Dessa forma, a própria BlackRock ajudou a garantir que a previsão de Fink se tornaria realidade. Os planejadores financeiros que usam os modelos por meio de plataformas online não tiveram escolha a não ser colocar seus clientes na ESGU se quisessem colocá-los em uma das estratégias de investimento mais populares à venda.

“Não temos uma opinião sobre o que acontece lá”, disse Mohit Desai, planejador financeiro certificado que abriu sua própria empresa de consultoria em Cranford, Nova Jersey, e usa modelos online. “Isso depende inteiramente dos provedores.”

A BlackRock disse que os consultores que ainda usam modelos em papel fornecidos pela empresa, em oposição às plataformas online, podem fazer escolhas individualizadas.

A ESGU tinha apenas US$ 1,6 bilhão quando 2020 começou, mas terminou o ano com um aumento de 10 vezes, com US$ 16,4 bilhões.
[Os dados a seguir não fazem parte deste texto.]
Lemma held_evolves S s s' :
  persists (db_of s) (db_of s') -> pending s' = pending s \/ pending s' = [] -> held S s -> held S s'.
Proof.
  intros [He _ _] Hp (Hi & Hnd & Hb).
  assert (Hsub : forall aid, aid ∈ S ++ pending s' -> aid ∈ S ++ pending s).
  { intros aid. destruct Hp as [-> | ->]; [done|]. rewrite app_nil_r. set_solver. }
  split; [by apply (ev_inv _ _ He)|]. split.
  - destruct Hp as [-> | ->]; [done|]. rewrite app_nil_r. by apply NoDup_app in Hnd as [? _].
  - intros aid Hin. apply (ev_blocked _ _ He Hi). auto.
Qed.

(** What one access of a request does to the starts. *)
Lemma handler_starts e h s p ev s1 :
  handler_step e h s = (p, ev, s1) ->
  sv_handlers s1 = sv_handlers s /\
  match awaiting_start (mkHandler (hd_req h) p) with
  | Some aid => started ev = [] /\ awaiting_start h = None /\
      ~ blocked aid (db_of s) /\ blocked aid (db_of s1)
  | None => started ev = option_list (awaiting_start h)
  end.
Proof.
  unfold AgentServer.handler_step, awaiting_start. destruct (hd_pc h) eqn:Epc; simpl.
  - intros [= <- <- <-]. split; [done|]. unfold gate.
    destruct (ws_draining _); [done|]. destruct (rq_authorization _); [done|].
    destruct (sv_legacy_admit s); [|done..]. by destruct (get _ _).
  - intros [= <- <- <-]. split; [done|]. unfold load_config. destruct (load _); [|done].
    by destruct (rq_authorization _).
  - destruct (validate_and_admit _ _ _ _ _ _ _ _ _) as [r j] eqn:Ev. intros [= <- <- <-]. split; [done|].
    apply validate_and_admit_spec in Ev as [_ Had].
    destruct r as [a|x]; simpl; [|by destruct x]. destruct (outcome a) eqn:Eo; simpl; try done.
    destruct (adm_attempt_id a) as [aid|] eqn:Ea; simpl; [|done].
    destruct (Had aid) as [Hnb Hin]; [simpl; by rewrite Eo|]. repeat split; [done|]. by right.
  - destruct (get_attempt _ _ _) as [r j]. by intros [= <- <- <-].
  - intros [= <- <- <-]. split; [done|]. destruct attempt_id as [a|]; [by destruct (truthy a)|done].
  - destruct (mark_running _ _ _) as [r j]. intros [= <- <- <-]. split; [done|]. by destruct r.
  - destruct (get_attempt _ _ _) as [r j]. by intros [= <- <- <-].
  - by intros [= <- <- <-].
Qed.

Lemma held_handler S i e h s p ev s1 :
  sv_handlers s !! i = Some h -> handler_step e h s = (p, ev, s1) -> held S s ->
  held (S ++ started ev) (set_handlers (<[i := mkHandler (hd_req h) p]> (sv_handlers s1)) s1).
Proof.
  intros Hi Hs (Hinv & Hnd & Hb). pose proof (pe_evolves _ _ (handler_persists e h s)) as He. rewrite Hs in He. simpl in He.
  destruct (handler_starts _ _ _ _ _ _ Hs) as [Hh Hst]. rewrite Hh.
  destruct (omap_insert awaiting_start (sv_handlers s) i h (mkHandler (hd_req h) p) Hi) as (pre & post & Hp & Hp').
  unfold pending in Hnd, Hb. rewrite Hp in Hnd, Hb.
  assert (Hb' : forall aid, aid ∈ S ++ pre ++ option_list (awaiting_start h) ++ post -> blocked aid (db_of s1)).
  { intros aid Hin. apply (ev_blocked _ _ He Hinv). auto. }
  split; [by apply (ev_inv _ _ He)|]. unfold pending. simpl. rewrite Hp'.
  destruct (awaiting_start (mkHandler (hd_req h) p)) as [aid|] eqn:Ea.
  - destruct Hst as (-> & Hn & Hnb & Hbl). rewrite Hn in Hnd, Hb, Hb'. simpl in *. rewrite app_nil_r. split.
    + rewrite app_assoc in Hnd |- *. change (aid :: post) with ([aid] ++ post).
      apply NoDup_app in Hnd as (Hn1 & Hd & Hn2). apply NoDup_app. split; [done|]. split.
      * intros x Hx [->%list_elem_of_singleton|Hx']%elem_of_app; [|by apply (Hd x)].
        apply Hnb, Hb. rewrite app_assoc. set_solver.
      * apply NoDup_cons. split; [|done]. intros Hin. apply Hnb, Hb. set_solver.
    + intros x Hx. destruct (decide (x = aid)) as [->|]; [done|]. apply Hb'. set_solver.
  - rewrite Hst. simpl. split.
    + rewrite <- app_assoc. by rewrite (Permutation_app_swap_app (option_list (awaiting_start h)) pre post).
    + intros x Hx. apply Hb'. set_solver.
Qed.

Lemma thread_starts e x notes answer o t r s ph ev s1 :
  thread_step e x notes answer o t r s = (ph, ev, s1) -> started ev = [] /\ pending s1 = pending s.
Proof.
  unfold AgentServer.thread_step. destruct (th_phase t); try (by intros [= <- <- <-]).
  - unfold _commit_completion, commit_legacy, record_completion_and_enqueue.
    repeat case_match; intros; simplify_eq/=; done.
  - unfold _commit_completion, commit_legacy, record_completion_and_enqueue.
    repeat case_match; intros; simplify_eq/=; done.
Qed.

Lemma held_act S a s : held S s -> held (S ++ started (act a s).1) (act a s).2.
Proof.
  intros Hh. pose proof (act_persists a s) as Hp.
  assert (Hnil : started (act a s).1 = [] ->
    pending (act a s).2 = pending s \/ pending (act a s).2 = [] -> held (S ++ started (act a s).1) (act a s).2).
  { intros -> Hpd. rewrite app_nil_r. by eapply held_evolves. }
  destruct a; try (apply Hnil; [done|]; left; done).
  - apply Hnil; [done|]. left. unfold pending. simpl. rewrite omap_app. simpl. by rewrite app_nil_r.
  - simpl in *. destruct (sv_handlers s !! i) as [h|] eqn:Hi; [|apply Hnil; auto].
    destruct (handler_step e h s) as [[p ev] s1] eqn:Hs.
    assert (Hev : started (ev ++ match hd_pc h, p with PDone _, _ => [] | _, PDone r => [EvAnswered r] | _, _ => [] end)
      = started ev).
    { unfold started. rewrite omap_app. by destruct (hd_pc h), p; rewrite app_nil_r. }
    simpl in *. rewrite Hev. by eapply held_handler.
  - simpl in *. destruct (sv_threads s !! o) as [t|], (sv_heap s !! o) as [r|]; try (apply Hnil; auto).
    + destruct (thread_step e x notes answer o t r s) as [[ph ev] s1] eqn:Hs.
      by destruct (thread_starts _ _ _ _ _ _ _ _ _ _ _ Hs) as [? _].
    + destruct (thread_step e x notes answer o t r s) as [[ph ev] s1] eqn:Hs. left.
      by destruct (thread_starts _ _ _ _ _ _ _ _ _ _ _ Hs) as [_ <-].
  - apply Hnil; [done|]. left. simpl. unfold stop. by destruct (get run_id (sv_state s)).
  - apply Hnil; [done|]. left. simpl. unfold drain. by destruct (begin_drain _ _ _).
  - apply Hnil; [done|]. left. simpl. unfold attempt. by destruct (get_attempt _ _ _).
  - apply Hnil; [done|]. right. simpl. unfold boot. by destruct (mark_interrupted_on_boot _ _).
Qed.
Nesse mesmo ano, a BlackRock representou cerca de metade do crescimento recorde de fundos em ESG, e cerca de metade disso veio apenas da ESGU. Analistas de Wall Street e a mídia declararam que o ESG atingiu o proverbial ponto de inflexão e se tornou uma ferramenta dominante para os investidores. Os materiais de marketing e artigos de notícias de Wall Street afirmam rotineiramente que os investidores vêm aumentando suas apostas em fundos ESG.

Plataformas Automatizadas

O que tem recebido muito menos atenção é a quantidade de modelos e plataformas de investimento automatizadas que levaram à miragem de uma corrida de investidores.

Um porta-voz da BlackRock reconheceu que os modelos têm sido um importante fator de investimento na ESGU. Mas a parcela exata é mais difícil de definir. O porta-voz disse que a empresa só é capaz de rastrear fluxos de seus portfólios de modelos que vêm por meio de plataformas online – e cerca de metade dos consultores de patrimônio que usam seus portfólios de modelos usam papel.
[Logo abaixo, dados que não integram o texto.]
(* ===== verification/Controller.v ===== *)
(** * The pipeline controller: state, scheduling, streams, lifecycle

    src/tram/pipeline/controller.py in manager+worker mode: a database and a
    worker pool are configured, no Kubernetes service manager.  The state of
    PipelineController is the record [ctl]; a method is a program of
    [CtlMonad.M].  This file holds the state, the wiring to the ledger, the
    scheduling gate, stream placements and the lifecycle operations.

    What a call reads from outside (clock, uuids, answers of workers) is in
    the record [io]; the clock is read once per call.  The YAML loader and the
    settings are parameters.  Scheduler jobs are named by their pipeline.
    Metrics and logs are left out; the stop commands sent to workers are
    recorded in [ct_log]. *)

From Stdlib Require Import ZArith Lia Ascii String.
From stdpp Require Import base tactics list strings gmap option.
From S2P Require Import Prelude CtlMonad PyStr IsoTime Ledger LedgerLane Accounting WorkerPool Manager.
Import stdpp.list.

#[local] Open Scope Z_scope.
#[local] Open Scope list_scope.

Module Controller.
Import CtlMonad IsoTime Ledger LedgerLane Accounting StatsStore WorkerPool Manager.

(** ** Settings and inputs *)

Record settings := mkSettings {
  se_manager_url : string;
  se_node_id : string;
  se_queue_manual_runs : bool;
  se_queue_ttl_seconds : Z;
  se_queue_max_count : Z;
  se_queue_max_bytes : Z;
  se_queue_ceiling : Z;
  se_single_stream_placements : bool;
  se_stateful_transforms : bool;
  se_audit_retention_days : Z;
  se_pool : pool_config }.

(** A worker's answer to GET /agent/status: the runs it executes, as
    (pipeline, run id, started_at), batch runs and streams. *)
Record worker_status := mkWorkerStatus {
  wk_running : list (string * string * string);
  wk_streams : list (string * string * string) }.

(** The payload of a completion, decoded. *)
Record completion := mkCompletion {
  cm_status : string;
  cm_records_in : Z; cm_records_out : Z; cm_records_skipped : Z; cm_bytes_in : Z; cm_bytes_out : Z;
  cm_error : option string;
  cm_errors : list string;
  cm_started_at : option string;
  cm_finished_at : option string;
  cm_dlq_count : Z; cm_records_failed : Z; cm_dlq_succeeded : Z; cm_dlq_failed : Z;
  cm_disposition : list (string * list (string * Z));
  cm_spool : list (string * Z) }.

Record io := mkIo {
  io_now : Z;
  io_uuid : nat -> string;
  io_hex6 : string;
  io_fence : string;
  io_post : string -> run_request -> option string;
  io_status : string -> option worker_status }.

Definition now_text (e : io) : string := isoformat (io_now e).

(** ** State *)

(** An [_ActiveBatchRun]; [ls_object] is its identity. *)
Record lease := mkLease {
  ls_object : nat;
  ls_run_id : string;
  ls_pipeline_name : string;
  ls_worker_url : string;
  ls_schedule_type : string;
  ls_started_at : string;
  ls_attempt_id : option string;
  ls_generation : option Z }.

Inductive sent := SentStopRun (run_id pipeline : string) | SentStopPipeline (pipeline : string).

Record ctl := mkCtl {
  ct_manager : manager;
  ct_next : nat;
  ct_jobs : gset string;
  ct_stream_run_ids : gmap string (list string);
  ct_placements : list (string * placement_row);
  ct_active_group : gmap string string;
  ct_leases : list (string * lease);
  ct_dispatching : gmap string nat;
  ct_pending : Z;
  ct_pool : pool;
  ct_stats : stats_store;
  ct_log : list sent }.

Definition with_manager (f : manager -> manager) (c : ctl) : ctl :=
  mkCtl (f (ct_manager c)) (ct_next c) (ct_jobs c) (ct_stream_run_ids c) (ct_placements c) (ct_active_group c)
    (ct_leases c) (ct_dispatching c) (ct_pending c) (ct_pool c) (ct_stats c) (ct_log c).
Definition with_jobs (f : gset string -> gset string) (c : ctl) : ctl :=
  mkCtl (ct_manager c) (ct_next c) (f (ct_jobs c)) (ct_stream_run_ids c) (ct_placements c) (ct_active_group c)
    (ct_leases c) (ct_dispatching c) (ct_pending c) (ct_pool c) (ct_stats c) (ct_log c).
Definition with_streams (ids : gmap string (list string)) (ps : list (string * placement_row))
  (groups : gmap string string) (c : ctl) : ctl :=
  mkCtl (ct_manager c) (ct_next c) (ct_jobs c) ids ps groups
    (ct_leases c) (ct_dispatching c) (ct_pending c) (ct_pool c) (ct_stats c) (ct_log c).
Definition with_leases (f : list (string * lease) -> list (string * lease)) (c : ctl) : ctl :=
  mkCtl (ct_manager c) (ct_next c) (ct_jobs c) (ct_stream_run_ids c) (ct_placements c) (ct_active_group c)
    (f (ct_leases c)) (ct_dispatching c) (ct_pending c) (ct_pool c) (ct_stats c) (ct_log c).
Definition with_dispatching (f : gmap string nat -> gmap string nat) (c : ctl) : ctl :=
  mkCtl (ct_manager c) (ct_next c) (ct_jobs c) (ct_stream_run_ids c) (ct_placements c) (ct_active_group c)
    (ct_leases c) (f (ct_dispatching c)) (ct_pending c) (ct_pool c) (ct_stats c) (ct_log c).
Definition with_pending (f : Z -> Z) (c : ctl) : ctl :=
  mkCtl (ct_manager c) (ct_next c) (ct_jobs c) (ct_stream_run_ids c) (ct_placements c) (ct_active_group c)
    (ct_leases c) (ct_dispatching c) (f (ct_pending c)) (ct_pool c) (ct_stats c) (ct_log c).
Definition with_pool (f : pool -> pool) (c : ctl) : ctl :=
  mkCtl (ct_manager c) (ct_next c) (ct_jobs c) (ct_stream_run_ids c) (ct_placements c) (ct_active_group c)
    (ct_leases c) (ct_dispatching c) (ct_pending c) (f (ct_pool c)) (ct_stats c) (ct_log c).
Definition with_stats (f : stats_store -> stats_store) (c : ctl) : ctl :=
  mkCtl (ct_manager c) (ct_next c) (ct_jobs c) (ct_stream_run_ids c) (ct_placements c) (ct_active_group c)
    (ct_leases c) (ct_dispatching c) (ct_pending c) (ct_pool c) (f (ct_stats c)) (ct_log c).
Definition send (ev : sent) (c : ctl) : ctl :=
  mkCtl (ct_manager c) (ct_next c) (ct_jobs c) (ct_stream_run_ids c) (ct_placements c) (ct_active_group c)
    (ct_leases c) (ct_dispatching c) (ct_pending c) (ct_pool c) (ct_stats c) (ct_log c ++ [ev]).

(** A new lease object in the map of active batch runs. *)
Definition record_lease (l : nat -> lease) (c : ctl) : ctl :=
  let x := l (ct_next c) in
  mkCtl (ct_manager c) (S (ct_next c)) (ct_jobs c) (ct_stream_run_ids c) (ct_placements c) (ct_active_group c)
    (aset (ls_pipeline_name x) x (ct_leases c)) (ct_dispatching c) (ct_pending c) (ct_pool c) (ct_stats c)
    (ct_log c).

Notation C A := (M ctl ctl_exn A).

Definition db (c : ctl) : database := m_db (ct_manager c).
Definition lane (c : ctl) : mdb := d_lane (db c).

Definition on_manager {A} (m : M manager ctl_exn A) : C A := within ct_manager (fun x => with_manager (fun _ => x)) m.
Definition on_db (f : database -> database) : C unit := modify (with_manager (with_db f)).
Definition on_lane (f : mdb -> mdb) : C unit := on_db (with_lane f).
Definition on_ledger (f : ledger -> ledger) : C unit := on_lane (set_led f).

(** A statement whose row count is used. *)
Definition lane_count (f : mdb -> nat * mdb) : C nat :=
  let* n := gets (fun c => (f (lane c)).1) in
  do* on_lane (fun d => (f d).2) in ret n.

Definition exists_c (name : string) : C bool := gets (fun c => exists_ name (ct_manager c)).
Definition get_c (name : string) : C PipelineState := on_manager (get_ name).
Definition set_status_c (name : string) (st : pipeline_status) : C unit := on_manager (set_status name st).

(** ** Lifecycle operation records *)

Definition _record_lifecycle_operation (e : io) (id name kind : string) (attempt detail : option string) : C unit :=
  on_db (insert_operation id (mkOperation name kind OpPending attempt detail (now_text e) (now_text e))).

Definition _complete_lifecycle_operation (e : io) (id : string) (st : operation_state) (detail : option string)
  : C unit := on_db (complete_operation id st detail (now_text e)).

Definition record_completed_lifecycle_operation (e : io) (id name kind : string) (attempt detail : option string)
  : C unit :=
  do* _record_lifecycle_operation e id name kind attempt detail in
  _complete_lifecycle_operation e id OpComplete detail.

Section controller.
Context (cfg : settings) (load : string -> option PipelineConfig).

Definition callback_url : string :=
  if String.eqb (se_manager_url cfg) "" then "" else (se_manager_url cfg ++ "/api/internal/run-complete")%string.

(** ** The scheduling gate *)

Definition _may_schedule (name : string) : C bool :=
  gets (fun c => match aget name (m_pipelines (ct_manager c)) with
                 | None => false
                 | Some p => (negb (is_pipeline_stopped name (db c)) && cf_enabled (ps_config p))%bool
                 end).

Definition remove_job (name : string) : C unit := modify (with_jobs (fun j => j ∖ {[name]})).

Definition _add_job (name : string) : C unit :=
  do* modify (with_jobs (fun j => {[name]} ∪ j)) in set_status_c name Scheduled.

(** ** Stream placements *)

Definition _is_broadcast_workers (w : WorkersConfig) : bool :=
  match wc_worker_ids w with
  | Some _ => true
  | None => match wc_count w with
            | Some CountAll => true
            | Some (Count n) => 1 <? n
            | None => false
            end
  end.

Definition _STATEFUL_TRANSFORM_TYPES : list string := ["counter_delta"; "window_aggregate"]%string.

Definition status_of (b : broadcast_status) : pipeline_status :=
  match b with BError => Error | BRunning => Running | BDegraded => Degraded end.

(** strftime("%Y%m%d%H%M%S"). *)
Definition stamp (t : Z) : string :=
  let '(y, m, d) := ymd_of_days (t / us_per_day) in
  let r := t mod us_per_day in
  (zpad 4 y ++ zpad 2 m ++ zpad 2 d ++ zpad 2 (r / 3600000000) ++ zpad 2 ((r / 60000000) mod 60)
   ++ zpad 2 ((r / 1000000) mod 60))%string.

Definition _make_placement_group_id (e : io) (name : string) : string :=
  (name ++ "-" ++ stamp (io_now e) ++ "-" ++ io_hex6 e)%string.

Definition run_ids_of (slots : list placed_slot) : list string :=
  List.filter (fun r => negb (String.eqb r "")) (omap pt_current_run_id slots).

Definition _sync_stream_run_ids_from_slots (name : string) (slots : list placed_slot) (c : ctl) : ctl :=
  with_streams (match run_ids_of slots with
                | [] => delete name (ct_stream_run_ids c)
                | ids => <[name := ids]> (ct_stream_run_ids c)
                end) (ct_placements c) (ct_active_group c) c.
Ainda assim, o porta-voz disse que pelo menos US$ 9,5 bilhões do total atual de cerca de US$ 25 bilhões do fundo podem ser atribuídos apenas a seus modelos eletrônicos, o que significa que o total real pode ser muito maior.

Uma analogia grosseira para o que isso significou nos serviços financeiros: imagine se a maior empresa de alimentos do mundo declarasse que lideraria um esforço para mudar o planeta para uma agricultura mais sustentável. E então, no dia seguinte, silenciosamente colocou algumas cenouras orgânicas em todas as caixas de frutas e vegetais que oferecia aos clientes nos EUA. De repente, as vendas de produtos orgânicos mostrariam um grande aumento, fazendo parecer que havia uma enorme mudança na demanda por produtos “sustentáveis”.

Consultores de capital disseram à Bloomberg que os investidores que entraram no ESGU podem nem reconhecer que estão em um fundo sustentável, porque muito poucos perguntam sobre os ETFs individuais nos portfólios modelo que usam. ESGU é um dos 16 ETFs no portfólio mais popular da BlackRock. E a ficha técnica que a BlackRock fornece aos consultores para o modelo não menciona a sustentabilidade como parte da estratégia do portfólio ou do mix de alocação.

Com assistência de Akshat Rathi, Silla Brush, Vernon Silver e Caleb Melby

(Atualizações para adicionar contexto de classificações ESG no sexto parágrafo. Uma versão anterior desta história foi corrigida para remover informações errôneas fornecidas pela BlackRock sobre as participações ESGU do Bank of America.)